As the magazine industry founders in the face of a media paradigm shift, Molly Lambert and Alex Carnevale at This Recording have published a smart piece called “15 Best Print Magazine Runs of All Time.” They pinpoint spans of time when a magazine thrived creatively and transcended all the other rags on the rack.

It’s a really great list, though I have some nits to pick. The heyday of Premiere isn’t represented at all. And some of the time spans seem stingy (Life wasn’t great just from 1940-1965 but until the end of its original run in 1972; Mad was amazing for a lot longer than 1958-1963). But I quibble. Below is an example of some of the entries.

*****

12. Might (1991-1995)

Dave Eggers’s San Francisco magazine was known for rambling essays on provocative topics. Some have cited their “Are Black People Cooler Than White People?” as the first recorded LOL. They also did an issue that was entirely about cheese, and let David Foster Wallace make the argument that AIDS was going to make sexual pursuit better and more rewarding by making it more difficult. If you write about all the things you find interesting it is possible that somebody else will also be interested, or better yet become interested just because it’s written well.

*****

 

Patti Smith performs in Copenhagen in 1976. In between gigs, she contributed articles to “Creem.”

6. Creem (1971-1980)

Cooler than Rolling Stone, Creem featured articles from a dream roster of counterculture writers like Lester Bangs, Greil Marcus, Nick Tosches, Richard Meltzer, Patti Smith, and Cameron Crowe, all of whom made or embossed their names here (plus countless other staffers who did all the work).
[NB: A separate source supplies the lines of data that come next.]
(* ===== verification/Events.v ===== *)
(** * Events

    [emitEvent] and [SubscribeEvents] of [internal/service/orchestrator.go]:
    an event is stamped, appended to the store and offered to every subscriber
    without blocking. *)

From Stdlib Require Import Ascii String.
From S2P Require Import Prelude GoLang GoTime Effects Model Badger World Store StoreFacts.

(** The event literals of the code: ID and timestamp are filled in later. *)
Definition event (level type reason message deploymentID workloadID nodeID : string) : Event :=
  MkEvent "" 0 level type reason message deploymentID workloadID nodeID.

(** [select { case ch <- event: default: }] on a buffered channel *)
Definition offer (e : Event) (s : Subscriber) : Subscriber :=
  if lenZ s.(Subscriber_queue) <? s.(Subscriber_buffer)
  then s <| Subscriber_queue ::= fun q => q ++ [e] |> else s.

Definition stamp (e : Event) (t : Time) (r : Z) : Event :=
  e <| Event_Timestamp := t |>
    <| Event_ID := "evt-" +:+ fmt_d (UnixNano t) +:+ "-" +:+ fmt_04d r |>.

Section Events.
Context {DB : Type} `{!Badger Blob DB} {E : Env}.

Abbreviation IO := (M (World DB)).

Definition emitEvent (e : Event) : IO unit :=
  t ← now; r ← rand_Intn;
  let e := stamp e t r in
  AppendEvent e ;;
  modify (set w_subscribers (fmap (offer e))).

(** The channel is named by a fresh number; the second result, the clean-up
    function, is [Unsubscribe] on that number. *)
Definition SubscribeEvents (buffer : Z) : IO nat :=
  let buffer := if buffer <=? 0 then 32 else buffer in
  w ← get_state;
  let ch := w.(w_nextSub) in
  modify (fun w => w <| w_nextSub ::= S |>
                     <| w_subscribers ::= <[ch := MkSubscriber buffer []]> |>) ;;
  mret ch.

(** Closing the channel makes it unreachable for [emitEvent]. *)
Definition Unsubscribe (ch : nat) : IO unit := modify (set w_subscribers (delete ch)).

End Events.

(** ** Lemmas *)

Section EventFacts.
Context {DB : Type} `{!Badger Blob DB, !BadgerLaws Blob DB} {E : Env}.

Lemma steps_modify_subscribers (P : relation DB) `{!PreOrder P} f :
  steps (dbrel P) (modify (set w_subscribers f)).
Proof. intros w. unfold dbrel. cbn. reflexivity. Qed.

End EventFacts.

#[export] Hint Extern 1 (steps _ (modify (set w_subscribers _))) =>
  apply steps_modify_subscribers; typeclasses eauto : steps.
#[export] Hint Unfold emitEvent : store.

Section EventTheorems.
Context {DB : Type} `{!Badger Blob DB, !BadgerLaws Blob DB} {E : Env}.
Implicit Types (w : World DB).

Definition subscribers_ok w : Prop :=
  forall ch s, w.(w_subscribers) !! ch = Some s ->
    (ch < w.(w_nextSub))%nat /\ lenZ s.(Subscriber_queue) <= s.(Subscriber_buffer).

Lemma offer_ok e s :
  lenZ s.(Subscriber_queue) <= s.(Subscriber_buffer) ->
  lenZ (offer e s).(Subscriber_queue) <= (offer e s).(Subscriber_buffer).
Proof.
  unfold offer. destruct (Z.ltb_spec (lenZ (Subscriber_queue s)) (Subscriber_buffer s)); [|done].
  intros _. cbn. rewrite lenZ_app. change (lenZ [e]) with 1. lia.
Qed.

(** [AppendEvent] on an event that carries an ID and a time is one write. *)
Lemma AppendEvent_stamped e : IsZero e.(Event_Timestamp) = false -> e.(Event_ID) <> "" ->
  forall w, AppendEvent e w = put (keyEvent e.(Event_Timestamp) e.(Event_ID)) e w.
Proof.
  intros Ht Hid w. unfold AppendEvent, or_now. apply String.eqb_neq in Hid. rewrite Hid, Ht.
  by destruct e.
Qed.

Lemma emitEvent_run e w :
  emitEvent e w =
  (let e' := stamp e (env_now w.(w_tick)) (env_rand (S w.(w_tick))) in
   AppendEvent e' ;; modify (set w_subscribers (fmap (offer e'))))
  (w <| w_tick := S (S w.(w_tick)) |>).
Proof. reflexivity. Qed.

Lemma subscribers_offer e w w1 :
  subscribers_ok w -> w1.(w_nextSub) = w.(w_nextSub) ->
  w1.(w_subscribers) = offer e <$> w.(w_subscribers) -> subscribers_ok w1.
Proof.
  intros Hok Hn Hs ch s. rewrite Hs, Hn, lookup_fmap_Some. intros [s0 [<- H0]].
  destruct (Hok ch s0 H0). split; [done|]. by apply offer_ok.
Qed.

(** C26: emitting an event never blocks and never overruns a subscriber.  It
    is all or nothing: when the append fails nothing changes, neither store
    nor channels; when it succeeds the stamped event is stored under its own
    key, every subscriber with room gets it exactly once and last, and a full
    one is left as it is. *)
Theorem emitEvent_delivers e w :
  subscribers_ok w -> IsZero (env_now w.(w_tick)) = false ->
  let '(r, w') := emitEvent e w in
  let e' := stamp e (env_now w.(w_tick)) (env_rand (S w.(w_tick))) in
  subscribers_ok w'
  /\ match r with
     | Err _ => w'.(w_db) = w.(w_db) /\ w'.(w_subscribers) = w.(w_subscribers)
     | Ok _ =>
         db_get w'.(w_db) (keyEvent e'.(Event_Timestamp) e'.(Event_ID)) = Some (BEvent e')
         /\ forall ch, w'.(w_subscribers) !! ch
              = (fun s => if lenZ s.(Subscriber_queue) <? s.(Subscriber_buffer)
                          then s <| Subscriber_queue := s.(Subscriber_queue) ++ [e'] |>
                          else s) <$> w.(w_subscribers) !! ch
     end.
Proof.
  intros Hok Ht. rewrite emitEvent_run.
  set (e' := stamp e _ _). set (w2 := w <| w_tick := S (S (w_tick w)) |>).
  unfold mbind, M_bind. rewrite AppendEvent_stamped by done.
  unfold put. change (json e') with (Some e'). unfold db_Update.
  destruct (env_dberr (w_tick w2)); cbn; [done|]. split.
  - by eapply (subscribers_offer e' w).
  - split; [by rewrite db_get_set, decide_True|]. intros ch. by rewrite lookup_fmap.
Qed.

End EventTheorems.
The original arrogant confrontational blog, indier than thou when it still meant something, Creem articles expose all other music criticism as falsity. Our favorite kind of snobs, Creem touted the MC5 and ABBA equally.

*****

2. Time (1939-1945)

Before Time became the absolute mess it is now, two men made this venerable institution the most well-written compendium of critical thought ever to enter the public sphere at the time. Whittaker Chambers joined Time in 1939; soon enough he and James Agee were the primary composers of the arts section of the magazine. Chambers ascended to the magazine’s editorial board, and kept writing. It only got better from there.